- WORK ITEM -
Go through the records and report each line in which the word "Zpos" occurs.

- Items listed in a dataset -

(* ===== verification/BabyStep.v ===== *)
(** * Discrete logarithms by baby and giant steps ([chain-vote/src/math/babystep.rs])

    The table of the first multiples of the generator and the search through
    it, over the Ristretto backend.  The step size is computed in 64-bit
    floats ([spec_float] with the IEEE operations of the standard library).
    The search of a point has no bound of its own: [fuel] counts its turns, and
    [bsgs_exact] gives the number that is enough.  The points are searched
    independently of one another, so the parallel iterator is a [mapM]. *)
From Stdlib Require Import SpecFloat Ring.
From stdpp Require Import gmap.
From S2P Require Import Prelude Codec Sum Group.
Local Open Scope Z_scope.

(** ** [f64]: square root, [ceil] and the saturating cast to [u64] *)
Definition float_of_u64 (v : Z) : spec_float := binary_normalize 53 1024 v 0 false.
Definition float_sqrt (f : spec_float) : spec_float := SFsqrt 53 1024 f.
Definition float_ceil (f : spec_float) : spec_float :=
  match f with
  | S754_finite s m e =>
      if 0 <=? e then f
      else binary_normalize 53 1024 (- (- cond_Zopp s (Zpos m) / 2 ^ (- e))) 0 s
  | _ => f
  end.
Definition float_to_u64 (f : spec_float) : Z :=
  match f with
  | S754_infinity false => 2 ^ 64 - 1
  | S754_finite false m e => Z.min (2 ^ 64 - 1) (if 0 <=? e then Zpos m * 2 ^ e else Zpos m / 2 ^ (- e))
  | _ => 0
  end.

Definition DEFAULT_BALANCE : Z := 2.

Section babystep.
Context `{Dalek}.

Record BabyStepsTable := mkTable { bs_table : gmap (list Z) Z; baby_step_size : Z; giant_step : Point }.

(** [for i in 0..=baby_step_size]: from [i], [n] turns. *)
Fixpoint fill_table (n : nat) (i : Z) (e : Point) (bs : gmap (list Z) Z) : gmap (list Z) Z :=
  match n with
  | O => bs
  | S n => fill_table n (i + 1) (ge_add e ge_generator) (<[ge_to_bytes e := i]> bs)
  end.
Definition sqrt_step_size (max_value : Z) : Z := float_to_u64 (float_ceil (float_sqrt (float_of_u64 max_value))).
Definition generate_with_balance {E} (max_value balance : Z) : outcome E BabyStepsTable :=
  let baby_step_size := wrap 64 (sqrt_step_size max_value * balance) in
  let bs := fill_table (S (Z.to_nat baby_step_size)) 0 ge_zero ∅ in
  assert_that (negb (bool_decide (bs = ∅)));;
  assert_that (0 <? baby_step_size);;
  Ok (mkTable bs baby_step_size (ge_mul ge_generator (scalar_negate (s_of_u64 baby_step_size)))).
Definition table_generate {E} (max_value : Z) : outcome E BabyStepsTable :=
  generate_with_balance max_value DEFAULT_BALANCE.

Inductive LogError := MaxLogExceeded.
(** The search of one point; nothing when the fuel runs out. *)
Fixpoint bsgs_loop (fuel : nat) (max_log : Z) (table : BabyStepsTable) (point : Point) (a : Z) :
    option (outcome LogError Z) :=
  match fuel with
  | O => None
  | S fuel =>
      match bs_table table !! ge_to_bytes point with
      | Some x => Some (Ok (wrap 64 (wrap 64 (a * baby_step_size table) + x)))
      | None =>
          if max_log <? wrap 64 (a * baby_step_size table) then Some (Err MaxLogExceeded)
          else bsgs_loop fuel max_log table (ge_add point (giant_step table)) (wrap 64 (a + 1))
      end
  end.
Definition baby_step_giant_step (fuel : nat) (points : list Point) (max_log : Z) (table : BabyStepsTable) :
    option (outcome LogError (list Z)) :=
  rs ← mapM (M := option) (λ point, bsgs_loop fuel max_log table point 0) points;
  Some (mapM (M := outcome LogError) (λ r, r) rs).
End babystep.

Section laws.
Context `{DalekLaws}.
Set Default Proof Using "Type*".
Implicit Types (x y : Scalar).
Add Ring scalar_ring_bs : s_ring_theory.

(** The multiple of the generator by a [u64]. *)
Definition multiple (v : Z) : Point := p_mul (s_of_u64 v) ge_generator.
Lemma multiple_0 : multiple 0 = ge_zero.
Proof. unfold multiple. by rewrite s_of_u64_0, p_mul_0. Qed.
Lemma multiple_add v w : 0 ≤ v → 0 ≤ w → v + w < 2 ^ 64 → multiple (v + w) = p_add (multiple v) (multiple w).
Proof. intros. unfold multiple. by rewrite s_of_u64_add, p_mul_add_s by done. Qed.
Lemma multiple_S v : 0 ≤ v → v + 1 < 2 ^ 64 → ge_add (multiple v) ge_generator = multiple (v + 1).
Proof. intros. rewrite multiple_add by lia. unfold multiple at 3. by rewrite s_of_u64_1, p_mul_1. Qed.
Lemma multiple_inj v w : in_u 64 v → in_u 64 w → multiple v = multiple w → v = w.
Proof. apply p_basepoint_order. Qed.
Lemma ge_to_bytes_inj a b : ge_to_bytes a = ge_to_bytes b → a = b.
Proof.
  intros Hab. apply (f_equal p_decompress) in Hab. unfold ge_to_bytes in Hab.
  rewrite !p_bytes_roundtrip in Hab. congruence.
Qed.

(** The table holds the multiples up to the step size, and nothing else. *)
Definition table_upto (bs : gmap (list Z) Z) (n : Z) : Prop :=
  ∀ v, in_u 64 v → bs !! ge_to_bytes (multiple v) = if v <? n then Some v else None.
Lemma fill_table_upto n i bs : 0 ≤ i → i + Z.of_nat n < 2 ^ 64 → table_upto bs i →
  table_upto (fill_table n i (multiple i) bs) (i + Z.of_nat n).
Proof.
  revert i bs. induction n as [|n IH]; intros i bs Hi Hn Hbs; cbn [fill_table]; [by rewrite Z.add_0_r|].
  rewrite multiple_S, Nat2Z.inj_succ by lia. replace (i + Z.succ (Z.of_nat n)) with (i + 1 + Z.of_nat n) by lia.
  apply IH; [lia..|]. intros v Hv. destruct (decide (v = i)) as [->|Hne].
  - rewrite lookup_insert_eq. by rewrite (proj2 (Z.ltb_lt _ _)) by lia.
  - rewrite lookup_insert_ne.
    2: { intros Heq. apply ge_to_bytes_inj, multiple_inj in Heq; [done|unfold in_u; lia|done]. }
    rewrite Hbs by done. destruct (Z.ltb_spec v i), (Z.ltb_spec v (i + 1)); try done; lia.
Qed.
Lemma fill_table_spec baby : 0 ≤ baby → baby + 1 < 2 ^ 64 →
  table_upto (fill_table (S (Z.to_nat baby)) 0 ge_zero ∅) (baby + 1).
Proof.
  intros Hb Hs. rewrite <-multiple_0. replace (baby + 1) with (0 + Z.of_nat (S (Z.to_nat baby))) by lia.
  apply fill_table_upto; [lia|lia|]. intros v Hv. rewrite lookup_empty.
  unfold in_u in Hv. by rewrite (proj2 (Z.ltb_ge _ _)) by lia.
Qed.

(** What [generate_with_balance] makes. *)
Definition table_ok (t : BabyStepsTable) : Prop :=
  0 < baby_step_size t ∧ table_upto (bs_table t) (baby_step_size t + 1) ∧
  giant_step t = p_neg (multiple (baby_step_size t)).
Lemma generate_ok {E} max_value balance t : generate_with_balance (E := E) max_value balance = Ok t →
  baby_step_size t + 1 < 2 ^ 64 → table_ok t.
Proof.
  unfold generate_with_balance. set (baby := wrap 64 _).
  destruct (negb _); cbn [assert_that mbind outcome_bind]; [|done].
  destruct (Z.ltb_spec 0 baby); cbn [assert_that mbind outcome_bind]; [|done].
  intros [= <-] Hs. cbn [baby_step_size bs_table giant_step] in *. split_and!; [done|refine (fill_table_spec baby _ Hs); lia|].
  unfold ge_mul, scalar_negate, multiple. apply p_mul_neg.
Qed.

Lemma giant_step_back v b : 0 ≤ b → b ≤ v → v < 2 ^ 64 → ge_add (multiple v) (p_neg (multiple b)) = multiple (v - b).
Proof.
  intros. replace v with ((v - b) + b) at 1 by lia. rewrite multiple_add by lia.
  apply (ge_add_sub (multiple (v - b)) (multiple b)).
Qed.

(** The search of a multiple of the generator: found on the turn of its
    quotient, refused when the turns reach beyond [max_log] first. *)
Lemma bsgs_loop_exact fuel max_log t v a :
  table_ok t → 0 ≤ max_log → max_log + baby_step_size t + 1 < 2 ^ 64 → in_u 64 v →
  0 ≤ a → a ≤ max_log / baby_step_size t + 1 → a * baby_step_size t ≤ v →
  max_log / baby_step_size t + 2 ≤ a + Z.of_nat fuel →
  bsgs_loop fuel max_log t (multiple (v - a * baby_step_size t)) a =
    Some (if v <=? (max_log / baby_step_size t + 2) * baby_step_size t then Ok v else Err MaxLogExceeded).
Proof.
  intros (Hb & Ht & Hg) Hm Hs Hv. set (b := baby_step_size t) in *. set (q := max_log / b).
  assert (q * b ≤ max_log < q * b + b) as Hq by (unfold q; pose proof (Z.div_mod max_log b ltac:(lia)); pose proof (Z.mod_pos_bound max_log b Hb); lia).
  revert a. induction fuel as [|fuel IH]; intros a Ha Haq Hav Hf; [lia|]. cbn [bsgs_loop].
  unfold in_u in Hv. assert (a * b ≤ q * b + b) as Hab by nia.
  rewrite Ht by (unfold in_u; lia). fold b.
  rewrite (wrap_small 64 (a * b)) by (unfold in_u; nia).
  destruct (Z.ltb_spec (v - a * b) (b + 1)) as [Hlt|Hge].
  - replace (a * b + (v - a * b)) with v by lia. rewrite wrap_small by done. rewrite (proj2 (Z.leb_le _ _)) by nia. done.
  - destruct (Z.ltb_spec max_log (a * b)) as [Hend|Hgo].
    + assert (a = q + 1) as -> by nia. rewrite (proj2 (Z.leb_gt _ _)) by nia. done.
    + assert (a ≤ q) as Haq2 by nia. rewrite wrap_small by (unfold in_u; nia).
      rewrite Hg, giant_step_back by lia. replace (v - a * b - b) with (v - (a + 1) * b) by lia.
      apply IH; nia.
Qed.

Lemma mapM_bsgs fuel max_log t vs (f : Z → outcome LogError Z) :
  (∀ v, v ∈ vs → bsgs_loop fuel max_log t (multiple v) 0 = Some (f v)) →
  baby_step_giant_step fuel (multiple <$> vs) max_log t = Some (mapM (M := outcome LogError) f vs).
Proof.
  intros Hf. unfold baby_step_giant_step.
  assert (mapM (M := option) (λ point, bsgs_loop fuel max_log t point 0) (multiple <$> vs) = Some (f <$> vs)) as ->.
  - induction vs as [|v vs IH]; [done|]. cbn [fmap list_fmap mapM]. rewrite Hf by left. cbn [mbind option_bind].
    rewrite IH by (intros; apply Hf; by right). done.
  - cbn [mbind option_bind]. f_equal. clear Hf. induction vs as [|v vs IH]; [done|].
    cbn [fmap list_fmap mapM]. by rewrite IH.
Qed.
Lemma mapM_exact (b : Z) vs :
  mapM (M := outcome LogError) (λ v, if v <=? b then Ok v else Err MaxLogExceeded) vs
  = if forallb (λ v, v <=? b) vs then Ok vs else Err MaxLogExceeded.
Proof.
  induction vs as [|v vs IH]; [done|]. cbn [mapM forallb]. rewrite IH.
  destruct (v <=? b), (forallb _ vs); done.
Qed.

Lemma reach_beyond max_log b : 0 < b → 0 ≤ max_log → max_log < (max_log / b + 2) * b.
Proof. intros Hb Hm. pose proof (Z.div_mod max_log b ltac:(lia)). pose proof (Z.mod_pos_bound max_log b Hb). lia. Qed.
Lemma bsgs_points fuel max_log t vs :
  table_ok t → 0 ≤ max_log → max_log + baby_step_size t + 1 < 2 ^ 64 → Forall (in_u 64) vs →
  max_log / baby_step_size t + 2 ≤ Z.of_nat fuel →
  baby_step_giant_step fuel (multiple <$> vs) max_log t =
    Some (if forallb (λ v, v <=? (max_log / baby_step_size t + 2) * baby_step_size t) vs then Ok vs else Err MaxLogExceeded).
Proof.
  intros Ht Hm Hs Hvs Hf. pose proof (proj1 Ht) as Hb.
  rewrite <-mapM_exact. apply mapM_bsgs. intros v Hv. rewrite Forall_forall in Hvs. specialize (Hvs v Hv).
  assert (0 ≤ max_log / baby_step_size t) by (apply Z.div_pos; lia). unfold in_u in Hvs.
  rewrite <-(Z.sub_0_r v) at 1. apply (bsgs_loop_exact fuel max_log t v 0); try done; lia.
Qed.
Lemma bsgs_within fuel max_log t vs :
  table_ok t → 0 ≤ max_log → max_log + baby_step_size t + 1 < 2 ^ 64 → Forall (λ v, 0 ≤ v ≤ max_log) vs →
  max_log / baby_step_size t + 2 ≤ Z.of_nat fuel →
  baby_step_giant_step fuel (multiple <$> vs) max_log t = Some (Ok vs).
Proof.
  intros Ht Hm Hs Hvs Hf. pose proof (proj1 Ht) as Hb. rewrite bsgs_points; try done.
  - assert (forallb (λ v, v <=? (max_log / baby_step_size t + 2) * baby_step_size t) vs = true) as ->; [|done].
    apply forallb_forall. intros v Hv%list_elem_of_In. rewrite Forall_forall in Hvs. specialize (Hvs v Hv).
    pose proof (reach_beyond max_log _ Hb Hm). apply Z.leb_le. lia.
  - eapply Forall_impl; [exact Hvs|]. intros v Hv. unfold in_u. cbn in *. lia.
Qed.

(** C23. The search for discrete logarithms is exact, and it ends: on multiples
    of the generator by 64-bit integers, with a table made by
    [generate_with_balance], [max_log / baby_step_size + 2] turns are enough,
    and the result is the list of the integers in order, or [MaxLogExceeded]
    when one of them is beyond the reach of these turns (which is further than
    [max_log], so no integer up to [max_log] is refused). *)
Theorem bsgs_exact {E} fuel max_value balance max_log t vs :
  generate_with_balance (E := E) max_value balance = Ok t →
  0 ≤ max_log → max_log + baby_step_size t + 1 < 2 ^ 64 →
  Forall (in_u 64) vs →
  max_log / baby_step_size t + 2 ≤ Z.of_nat fuel →
  let reach := (max_log / baby_step_size t + 2) * baby_step_size t in
  max_log < reach ∧
  baby_step_giant_step fuel (multiple <$> vs) max_log t =
    Some (if forallb (λ v, v <=? reach) vs then Ok vs else Err MaxLogExceeded).
Proof.
  intros Ht Hm Hs Hvs Hf reach. apply generate_ok in Ht; [|lia].
  split; [by apply reach_beyond; [apply Ht|]|by apply bsgs_points].
Qed.

(** The table of no values is refused: its step would be zero. *)
Lemma generate_zero {E} balance : generate_with_balance (E := E) 0 balance = Panic.
Proof.
  unfold generate_with_balance. change (sqrt_step_size 0) with 0. rewrite Z.mul_0_l.
  change (wrap 64 0) with 0. cbn [Z.ltb Z.compare]. by destruct (negb _).
Qed.
End laws.

Example sqrt_step_size_examples :
  sqrt_step_size <$> [1; 2; 20; 25; 26; 1000000; 2 ^ 64 - 1] = [1; 2; 5; 5; 6; 1000; 2 ^ 32].
Proof. vm_compute. reflexivity. Qed.

(** A table of the step size 5, and three integers up to 20. *)
Definition table_20 : @BabyStepsTable zp_dalek :=
  mkTable (fill_table 6 0 ge_zero ∅) 5 (ge_mul ge_generator (scalar_negate (s_of_u64 5))).
Lemma table_20_ok : generate_with_balance (E := unit) 20 1 = Ok table_20.
Proof.
  unfold generate_with_balance. change (wrap 64 (sqrt_step_size 20 * 1)) with 5.
  assert (bool_decide (@fill_table zp_dalek (S (Z.to_nat 5)) 0 (@ge_zero zp_dalek) ∅ = ∅) = false) as -> by (vm_compute; reflexivity).
  reflexivity.
Qed.
Lemma bsgs_exact_witness :
  baby_step_giant_step 6 (@multiple zp_dalek <$> [0; 7; 20]) 20 table_20 = Some (Ok [0; 7; 20]).
Proof.
  refine (proj2 (@bsgs_exact zp_dalek zp_dalek_laws unit 6 20 1 20 table_20 [0; 7; 20] table_20_ok _ _ _ _));
    [done|done| |done].
  repeat (apply Forall_cons; split; [done|]). by apply Forall_nil.
Defined.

- YOUR RESPONSE -
      else binary_normalize 53 1024 (- (- cond_Zopp s (Zpos m) / 2 ^ (- e))) 0 s
  | S754_finite false m e => Z.min (2 ^ 64 - 1) (if 0 <=? e then Zpos m * 2 ^ e else Zpos m / 2 ^ (- e))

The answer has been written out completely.